The ongoing political drama in Tamil Nadu once again focuses the spotlight on the role of the Governor of a state. The Chief Minister of Tamil Nadu sent in his resignation letter to the Governor on the first Sunday of February, 2017. The Governor, who was holding additional charge of the state of Tamil Nadu, was, on that day, ensconced in the salubrious climes of Tamil Nadu’s premier hill station, Ooty. What he did subsequently defies comprehension. Instead of moving immediately to Chennai to ascertain who in the ruling party enjoyed the confidence of its legislators, he chose to decamp from the state, apparently reaching Mumbai via Delhi a day later. Meanwhile, the outgoing Chief Minister, after communing with the spirit of his mentor, decided that he would rather continue as Chief Minister. The subsequent Mahabharata saw the s**t hit the ceiling, with the current Chief Minister and his likely successor, a long-time confidant of the deceased Chief Minister, trading ugly charges of conspiracy that would have done credit to a William Shakespeare play.
More to the point, what ought to concern us is not the Tamil Nadu drama, which has all the makings of a successful Tamil movie, but the way in which, once again, the institution of the Governor has taken a beating. Governors have come (and gone) in all shapes, sizes and political hues, contributing more than their share of controversy to the wonder that is India. We have seen Governors pressurising administrations of Universities to alter marks of politically influential students, indulging in unbecoming behaviour in Raj Bhavans and, recently, leaving after allegations of sexual harassment. More par for the course have been the efforts of Governors to interfere with the constitutional process for government formation in the states (especially opposition ruled ones), generally at the behest of the political masters who appointed them. Arunachal Pradesh is still fresh in our memory, with the death of one Chief Minister and the overthrow of another following gubernatorial actions; ditto for Uttarakhand, where it needed the Supreme Court to reestablish constitutional norms. Any government coming to power in Delhi exercises its divine right to sack existing incumbents and appoint its chosen favourites as Governors. Out of work or inconvenient politicians are generally the first choices, though the list often extends to bureaucrats, police officers and army officers who have established good equations with the ruling dispensation. There being nothing like a free lunch, especially in statecraft, favours have to be returned by the appointees, mostly through political meddling and (in case of opposition ruled states) making life difficult for the government of the day. Rare, or nonexistent, would be the Governor who takes any decision of consequence without the prior nod of the political bosses in Delhi. A more recent bad habit of the central government has been its propensity to not appoint a full-time Governor for a state but to give additional charge to another Governor. A major state like Tamil Nadu, which has had more than its share of political turmoil and natural calamities in recent months, has been among the victims of this cavalier approach of the Delhi Sultanate.
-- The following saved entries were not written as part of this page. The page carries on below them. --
(** * Docker4Iran: probing, scoring, ranking and selection

    A shallow embedding of the two selector scripts of the repository,
    [src/dns_selector.py] (class [DNSSelector]) and [src/mirror_selector.py]
    (class [InteractiveRegistrySelector]), and the properties of their
    probing / scoring / ranking / selection engine.

    Layout: the Python runtime the scripts rely on ([Py]), then the two
    scripts ([DnsSelector], [MirrorSelector]), then the lemmas. *)

From Stdlib Require Import List String Ascii ZArith QArith Bool Lia Lqa.
From Stdlib Require Import Permutation Sorted.
Import ListNotations.

Set Implicit Arguments.

(* ================================================================== *)
(** * The Python runtime used by the scripts *)
(* ================================================================== *)

Module Py.

(** ** Floats

    Every float of the two scripts is either a literal [float('inf')], a
    difference of two [time.time()] readings, or built from those by [sum],
    [+], [* 1.5] and [/ len(...)].  Such a value is a finite number or
    [+inf]; finite values are kept as exact rationals (rounding of binary64
    arithmetic is not modelled, and neither are NaN and [-inf], which none
    of these operations produces from such operands). *)
Inductive pyfloat : Type :=
| Fin (q : Q)
| Inf.

(** [float('inf')]: the sentinel of a failed measurement. *)
Definition float_inf : pyfloat := Inf.

(** [math.isfinite]. *)
Definition is_finite (x : pyfloat) : bool :=
  match x with Fin _ => true | Inf => false end.

(** [x == y] on floats. *)
Definition feq (x y : pyfloat) : bool :=
  match x, y with
  | Fin a, Fin b => Qeq_bool a b
  | Inf, Inf => true
  | _, _ => false
  end.

(** [x < y] on floats. *)
Definition flt (x y : pyfloat) : bool :=
  match x, y with
  | Fin a, Fin b => negb (Qle_bool b a)
  | Fin _, Inf => true
  | Inf, _ => false
  end.

(** [x <= y] on floats. *)
Definition fle (x y : pyfloat) : bool :=
  match x, y with
  | Fin a, Fin b => Qle_bool a b
  | _, Inf => true
  | Inf, Fin _ => false
  end.

(** [x >= y]. *)
Definition fge (x y : pyfloat) : bool := fle y x.

(** [x + y]. *)
Definition fadd (x y : pyfloat) : pyfloat :=
  match x, y with
  | Fin a, Fin b => Fin (a + b)
  | _, _ => Inf
  end.

(** [x * c] for a literal [c > 0] (the scripts only multiply by [1.5] and
    by [100]). *)
Definition fmul_const (x : pyfloat) (c : Q) : pyfloat :=
  match x with
  | Fin a => Fin (a * c)
  | Inf => Inf
  end.

(** [sum(l)]: left to right, from the integer [0]. *)
Definition fsum (l : list pyfloat) : pyfloat :=
  fold_left fadd l (Fin 0).

(** ** Exceptions

    The exception classes that matter to a handler of the scripts.
    [KeyboardInterrupt] and [SystemExit] derive from [BaseException] only;
    all the others derive from [Exception]; [TimeoutExpired] derives from
    [SubprocessError]. *)
Inductive exn : Type :=
| KeyError
| ValueError
| EOFError
| ZeroDivisionError
| IndexError
| OSError
| SubprocessError
| TimeoutExpired
| RequestException
| KeyboardInterrupt
| SystemExit.

(** [isinstance(e, Exception)]. *)
Definition isinstance_Exception (e : exn) : bool :=
  match e with
  | KeyboardInterrupt | SystemExit => false
  | _ => true
  end.

(** [isinstance(e, (subprocess.TimeoutExpired, subprocess.SubprocessError))]. *)
Definition isinstance_SubprocessError (e : exn) : bool :=
  match e with
  | SubprocessError | TimeoutExpired => true
  | _ => false
  end.

(** [isinstance(e, ValueError)]. *)
Definition isinstance_ValueError (e : exn) : bool :=
  match e with
  | ValueError => true
  | _ => false
  end.

(** [isinstance(e, KeyboardInterrupt)]. *)
Definition isinstance_KeyboardInterrupt (e : exn) : bool :=
  match e with
  | KeyboardInterrupt => true
  | _ => false
  end.

(** The outcome of evaluating an expression: a value, or a raised exception. *)
Inductive result (A : Type) : Type :=
| Ok (a : A)
| Raise (e : exn).

Arguments Ok {A} a.
Arguments Raise {A} e.

Definition result_map {A B : Type} (f : A -> B) (r : result A) : result B :=
  match r with
  | Ok a => Ok (f a)
  | Raise e => Raise e
  end.

(** [a / b] on two ints (true division: the quotient is a float). *)
Definition int_truediv (a b : nat) : result pyfloat :=
  match b with
  | O => Raise ZeroDivisionError
  | S _ => Ok (Fin (inject_Z (Z.of_nat a) / inject_Z (Z.of_nat b)))
  end.

(** [x / n] for a float [x] and an int [n]. *)
Definition float_truediv (x : pyfloat) (n : nat) : result pyfloat :=
  match n with
  | O => Raise ZeroDivisionError
  | S _ =>
      match x with
      | Fin a => Ok (Fin (a / inject_Z (Z.of_nat n)))
      | Inf => Ok Inf
      end
  end.

(** ** Calls to the outside world

    A script talks to the network through blocking calls.  [io R A] is a
    computation that issues requests of type [R]: it is run on the list of
    the requests issued so far and returns its outcome with that list
    extended by its own requests, in order. *)
Definition io (R A : Type) : Type := list R -> result A * list R.

Definition ret {R A : Type} (a : A) : io R A := fun h => (Ok a, h).

Definition raise {R A : Type} (e : exn) : io R A := fun h => (Raise e, h).

Definition bind {R A B : Type} (m : io R A) (k : A -> io R B) : io R B :=
  fun h =>
    match m h with
    | (Ok a, h') => k a h'
    | (Raise e, h') => (Raise e, h')
    end.

(** A pure expression that may raise, used inside a computation. *)
Definition lift {R A : Type} (r : result A) : io R A := fun h => (r, h).

(** [try: body except C1: h1 except C2: h2 ...]: when the body raises, the
    first clause whose class the exception is an instance of runs; with no
    such clause the exception goes on to the caller. *)
Fixpoint dispatch {R A : Type} (clauses : list ((exn -> bool) * io R A))
    (e : exn) : io R A :=
  match clauses with
  | [] => raise e
  | (isinstance, handler) :: rest =>
      if isinstance e then handler else dispatch rest e
  end.

Definition try_except {R A : Type} (body : io R A)
    (clauses : list ((exn -> bool) * io R A)) : io R A :=
  fun h =>
    match body h with
    | (Ok a, h') => (Ok a, h')
    | (Raise e, h') => dispatch clauses e h'
    end.

Declare Scope io_scope.
Delimit Scope io_scope with io.

Notation "x <- m ;; k" := (bind m (fun x => k))
  (at level 61, m at next level, right associativity) : io_scope.
Notation "' p <- m ;; k" := (bind m (fun x => match x with p => k end))
  (at level 61, p pattern, m at next level, right associativity) : io_scope.

(** ** Rich comparison

    [list.sort] and tuple comparison only use [==] and [<]. *)
Class PyOrd (A : Type) : Type := {
  py_eq : A -> A -> bool;
  py_lt : A -> A -> bool
}.

#[global]
Instance bool_PyOrd : PyOrd bool := {
  py_eq := Bool.eqb;
  py_lt := fun a b => negb a && b
}.

#[global]
Instance float_PyOrd : PyOrd pyfloat := {
  py_eq := feq;
  py_lt := flt
}.

(** Tuples compare lexicographically: the first position where the two
    differ (by [==]) decides (by [<]).  A triple [(a, b, c)] is the nested
    pair [((a, b), c)], the order is the same. *)
#[global]
Instance tuple_PyOrd (A B : Type) `{PyOrd A} `{PyOrd B} : PyOrd (A * B) := {
  py_eq := fun x y => py_eq (fst x) (fst y) && py_eq (snd x) (snd y);
  py_lt := fun x y =>
    if py_eq (fst x) (fst y) then py_lt (snd x) (snd y)
    else py_lt (fst x) (fst y)
}.

(** ** [list.sort(key=...)]

    The sort is stable: elements whose keys are not ordered by [<] keep
    their order.  [insert_sorted key x l] puts [x], which stood before every
    element of [l], behind the elements of smaller key only. *)
Fixpoint insert_sorted {A K : Type} `{PyOrd K} (key : A -> K) (x : A)
    (l : list A) : list A :=
  match l with
  | [] => [x]
  | y :: l' =>
      if py_lt (key y) (key x) then y :: insert_sorted key x l'
      else x :: y :: l'
  end.

Definition list_sort {A K : Type} `{PyOrd K} (key : A -> K) (l : list A)
    : list A :=
  fold_right (insert_sorted key) [] l.

(** ** Strings

    A Python [str] is a sequence of Unicode code points.  The values of the
    configuration (names, addresses, the output of [nslookup]) only meet
    operations that act on text as they act on its bytes ([rstrip('/')],
    [startswith], [in], [+], [==]); they are kept as [string].  What the
    operator types and what a file holds meets [strip], [lower] and [int],
    which go by the Unicode character database: such a text is a [ustring],
    the list of its code points.  The tables are those of Unicode 14.0.0,
    the version CPython 3.11 carries. *)
Definition ustring : Type := list N.

(** An ASCII literal of the scripts, as a [str]. *)
Definition literal (s : string) : ustring :=
  map N_of_ascii (list_ascii_of_string s).

Coercion literal : string >-> ustring.

Arguments literal s : simpl never.

(** [s == t] on two [str]. *)
Fixpoint ustring_eqb (s t : ustring) : bool :=
  match s, t with
  | [], [] => true
  | c :: s', d :: t' => (c =? d)%N && ustring_eqb s' t'
  | _, _ => false
  end.

(** [c] lies in one of the ranges, bounds included. *)
Definition in_ranges (ranges : list (N * N)) (c : N) : bool :=
  existsb (fun r => (fst r <=? c)%N && (c <=? snd r)%N) ranges.

(** The code points for which [str.isspace()] holds. *)
Definition whitespace : list N :=
  [
    0x9; 0xA; 0xB; 0xC; 0xD; 0x1C; 0x1D; 0x1E; 0x1F; 0x20; 0x85; 0xA0; 0x1680;
    0x2000; 0x2001; 0x2002; 0x2003; 0x2004; 0x2005; 0x2006; 0x2007; 0x2008;
    0x2009; 0x200A; 0x2028; 0x2029; 0x202F; 0x205F; 0x3000
  ]%N.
It would, of course, be unfair to tar all Governors with the same brush. There have been outstanding personalities like Surjit Singh Barnala and Gopalkrishna Gandhi, who have not only displayed qualities of independence from the Delhi Darbar but have also rendered sage counsel to their state governments. In my own karmabhumi of Maharashtra, I remember the quiet dignity of C. Subramaniam, the political father of India’s green revolution and the dedication of P. C. Alexander to removing the developmental backlog of the Vidarbha, Marathwada and Konkan regions of the state. Despite being close to both Indira and Rajiv Gandhi and being appointed Governor by a Congress government in 1993, Dr. Alexander enjoyed a close rapport with the Shiv Sena-BJP government in Maharashtra and, paradoxically, was supported by these parties for elevation to the post of President of India, though not by the Congress Party, proving that a Governor can endear himself to all shades of political opinion through a professional, nonpartisan approach.
However, since such Governors are the exception rather than the rule, there is need, in a situation where, increasingly, the centre and states are ruled by parties with different ideologies and political beliefs, for the Governors of states to be selected by an independent process. I suggest that Governors should be selected by a collegium comprising the Vice President of India, the Prime Minister, the Chief Justices of the Supreme Court and the concerned State High Court and the Leader of the Opposition in the Lok Sabha. This would ensure that a totally incompetent political apparatchik is not foisted on an unwilling state government. It also gives scope for a reasoned choice where a state faces major challenges like insurgency, political instability or law and order breakdown.
Nonpartisan choices of competent public figures for the post of Governor are the need of the hour in a scenario where the professional politician in power in the states is increasingly pandering to the urges of the lowest common multiple in the electorate and is concerned only with hanging on to power at all costs, consequences be damned. More disturbingly, political flunkies who, as Governors, act neither as per convention nor in accordance with the Constitution damage the credibility of the democratic process. A misstep in a state like Tamil Nadu with a history of strong local sentiment could well have consequences that endanger the federal consensus that is the bulwark of a republican democracy. The sooner the political elite of Lutyens’ Delhi realise this, the better it will be for the health of the Indian polity.